Reports also stated that Manuel Roxas registered a majority of votes in 34 provinces and nine cities: Abra, Agusan, Albay, Antique, Bataan, Batanes, Batangas (Laurel’s own province), Bukidnon, Bulacan, Cagayan, Camarines Norte, Camarines Sur, Capiz, Cavite, Cotabato, Ilocos Norte, Ilocos Sur, Isabela, Laguna, La Union, Leyte, Marinduque, Mindoro, Misamis Oriental, Negros Occidental, Nueva Vizcaya, Palawan, Pangasinan, Rizal, Romblon. Samar, Sorsogon, Sulu, Surigao, Tayabas, Zambales, Manila, Quezon City, Bacolod City (Negros Occidental), Iloilo City (Iloilo), Baguio City (Mountain Province), Zamboanga City (Zamboanga), Tagaytay City (Cavite), Cavite City (Cavite) and San Pablo City (Laguna)
General Douglas MacArthur, Paul V. MacNutt (American High Commissioner in the Philippines) and Mrs. Aurora Aragon Quezon personally showed up at the residence of Manuel Roxas in Pasay on April 28, Sunday, to personally congratulate the newly-elected President of the Philippines.

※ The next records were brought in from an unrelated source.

(** C24: a plain socket with bytes to write hands the kernel exactly the bytes that it has
    not taken yet.  When the kernel takes some of them, the rest stays and the socket
    keeps waiting for room; when it takes all or fails, the buffer goes and the socket is
    writable again, with the error kept; when it has no room, nothing is lost. *)
Theorem zs_writer_stream {W} (os : os_ops W) loop w0 fd p z w s n err w' :
  zs_reachable os loop w0 z w → cell fd = Done p → zsockets z !! p = Some (Some s) → zs_ssl s = false → FL_HAS s ZS_STAT_CLOSED = false →
  wr_ok (zs_wr s) → os_write os fd false (rw_pending (zs_wr s)) w = ((n, err), w') →
  n <= Z.of_nat (length (rw_pending (zs_wr s))) →
  ∃ z' s', zs_writer os fd z w = Done (tt, z', w') ∧ holds p s' z' ∧
    if ((n =? -1) && (err =? EAGAIN)) ||
       ((0 <? n) && negb (n =? Z.of_nat (length (rw_pending (zs_wr s)))))
    then FL_HAS s' ZS_STAT_WANT_WRITE_FROM_WRITE = true ∧
         take (Z.to_nat n) (rw_pending (zs_wr s)) ++ rw_pending (zs_wr s') = rw_pending (zs_wr s)
    else write_ended s' ∧ rw_errno (zs_wr s') = (if n =? -1 then err else rw_errno (zs_wr s)).
Proof.
  intros Hr Hc Hp Hssl Hcl Hok Ho Hn. pose proof (reachable_holds _ _ _ _ _ _ _ Hr Hp) as Hs.
  rewrite rw_pending_length in * by done.
  enough (wp (zs_writer os fd) z w (λ _ z' w1, w1 = w' ∧ ∃ s', holds p s' z' ∧
    if ((n =? -1) && (err =? EAGAIN)) || ((0 <? n) && negb (n =? rw_used (zs_wr s) - rw_pos (zs_wr s)))
    then FL_HAS s' ZS_STAT_WANT_WRITE_FROM_WRITE = true ∧
         take (Z.to_nat n) (rw_pending (zs_wr s)) ++ rw_pending (zs_wr s') = rw_pending (zs_wr s)
    else write_ended s' ∧ rw_errno (zs_wr s') = (if n =? -1 then err else rw_errno (zs_wr s))))
    as ([] & z' & w1 & E & -> & s' & H) by eauto.
  unfold zs_writer. apply wp_bind. eapply (wp_deref _ _ Hc); [done|]. rewrite Hssl. cbv zeta.
  apply wp_bind, wp_os. rewrite Ho. cbn [fst snd].
  destruct ((n =? -1) && (err =? EAGAIN)) eqn:Ea; cbn [orb].
  - wps Hc. split; [done|]. eexists. split; [exact Hh|]. split; [apply has_set_same|].
    apply andb_prop in Ea as [Ea _]. apply Z.eqb_eq in Ea as ->. done.
  - destruct (Z.eqb_spec n (-1)) as [->|Hne]; cbn [when].
    + apply wp_bind. wps Hc. eapply wp_mono; [eapply (written_wp fd p Hc); [exact Hh|done| |simpl; lia]|].
      { destruct Hok as [H1 H2]. by split. }
      intros _ z1 w1 (-> & s1 & Hs1 & _ & H1). split; [done|]. exists s1. split; [done|]. exact H1.
    + apply wp_bind, wp_ret. eapply wp_mono; [by eapply (written_wp fd p Hc)|].
      intros _ z1 w1 (-> & s1 & Hs1 & _ & H1). split; [done|]. exists s1. split; [done|]. exact H1.
Qed.
Definition load_website_attr d (w : zcnf_website_t) (key : bytes) (val : yaml_node)
  : res zcnf_website_t :=
  let '(ZWebsite url redirect ip pubdirs modules ignore) := w in
  if is_key "url" key then
    Done (match val with
          | YScalar v => ZWebsite (Some v) redirect ip pubdirs modules ignore | _ => w end)
  else if is_key "public directory" key then
    Done (match val with
          | YScalar v => ZWebsite url redirect ip (pubdirs ++ [v]) modules ignore | _ => w end)
  else if is_key "public directories" key then
    match val with
    | YSequence items =>
        vs ← load_scalars d items; Done (ZWebsite url redirect ip (pubdirs ++ vs) modules ignore)
    | _ => Done w
    end
  else if is_key "ip address" key then
    Done (match val with
          | YScalar v => ZWebsite url redirect (Some v) pubdirs modules ignore | _ => w end)
  else if is_key "redirect to" key then
    Done (match val with
          | YScalar v => ZWebsite url (Some v) ip pubdirs modules ignore | _ => w end)
  else if is_key "ignore" key then
    match val with
    | YSequence items =>
        vs ← load_scalars d items; Done (ZWebsite url redirect ip pubdirs modules (ignore ++ vs))
    | _ => Done w
    end
  else if is_key "modules" key then
    Done (match val with
          | YSequence items => ZWebsite url redirect ip pubdirs (modules ++ load_modules d items) ignore
          | _ => w
          end)
  else Done w.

On April 29, 1946, erstwhile Senate Floor Leader Melencio Arranz became President Pro Tempore of the Senate, while House of Representatives Majority Leader Eugenio Pérez became its Speaker, days before the new Congress convened in May 1946.
Former Speaker Jose C. Zulueta of Iloilo, on the other hand, joined the Roxas Cabinet as Secretary of the Interior (and later ran and won as senator). Many other members of the First Commonwealth Congress held top positions in the newly-born Philippine Republic.
New Bataan governor
On May 01, Bataan Provincial Board Secretary Ramon L. Santos of Orion received a copy of President-elect Manuel A. Roxas’ order for him to replace Bataan acting Governor Teodoro Camacho Sr. (1945-1946). It was legal since Camacho was only appointed by the defeated President Sergio Osmeña.
Before noontime of said day, Santos occupied Governor Teodoro Camacho’s office at the temporary Capitol building in Balanga. Santos was accompanied by members of the newly-formed Bataan Constabulary. There was no formal turnover between Santos and Camacho because the latter refused to see the newly-appointed governor. The disappointed Ramon Santos immediately invited his local partymates for a celelebration in Balanga.
The following day, acting Governor Ramon Santos met with Emilio V. Reyes of Dinalupihan and Lorenzo dela Fuente Jr. of Abucay who retained their posts as provincial board members in the absence of an order from Malacañang.
During this time, the lawyers of acting Governor Santos, together with some Constabulary personnel, presented a copy of President Roxas’ order to Governor Teodoro Camacho Sr. at his home in Poblacion. After reading the order, the latter agreed to turn over the rein of power to his newly-designated successor.
At past noon, Governor Santos formally occupied Teodoro Camacho’s office at the Capitol after a short turnover ceremony. Only the lawyer of Teodoro Camacho Sr. showed up to represent his client. Thereafter, Santos held another meeting with his party leaders who will be appointed as municipal officials.
True to his words, US President Harry Truman signed the Tydings Rehabilitation Act which will provide for an additional outlay of $620,000,000 as payment for those who suffered damages during the war.
The Tydings Damage Act will also provide $900,000,000 for payment of war damages, of which one million was earmarked to compensate for church losses. The sum of $240,000,000 was to be periodically allocated by the United States President as good will. Also, an amounnt of $60,000,000 in surplus property were to be transferred to the Philippines government within the year (1946).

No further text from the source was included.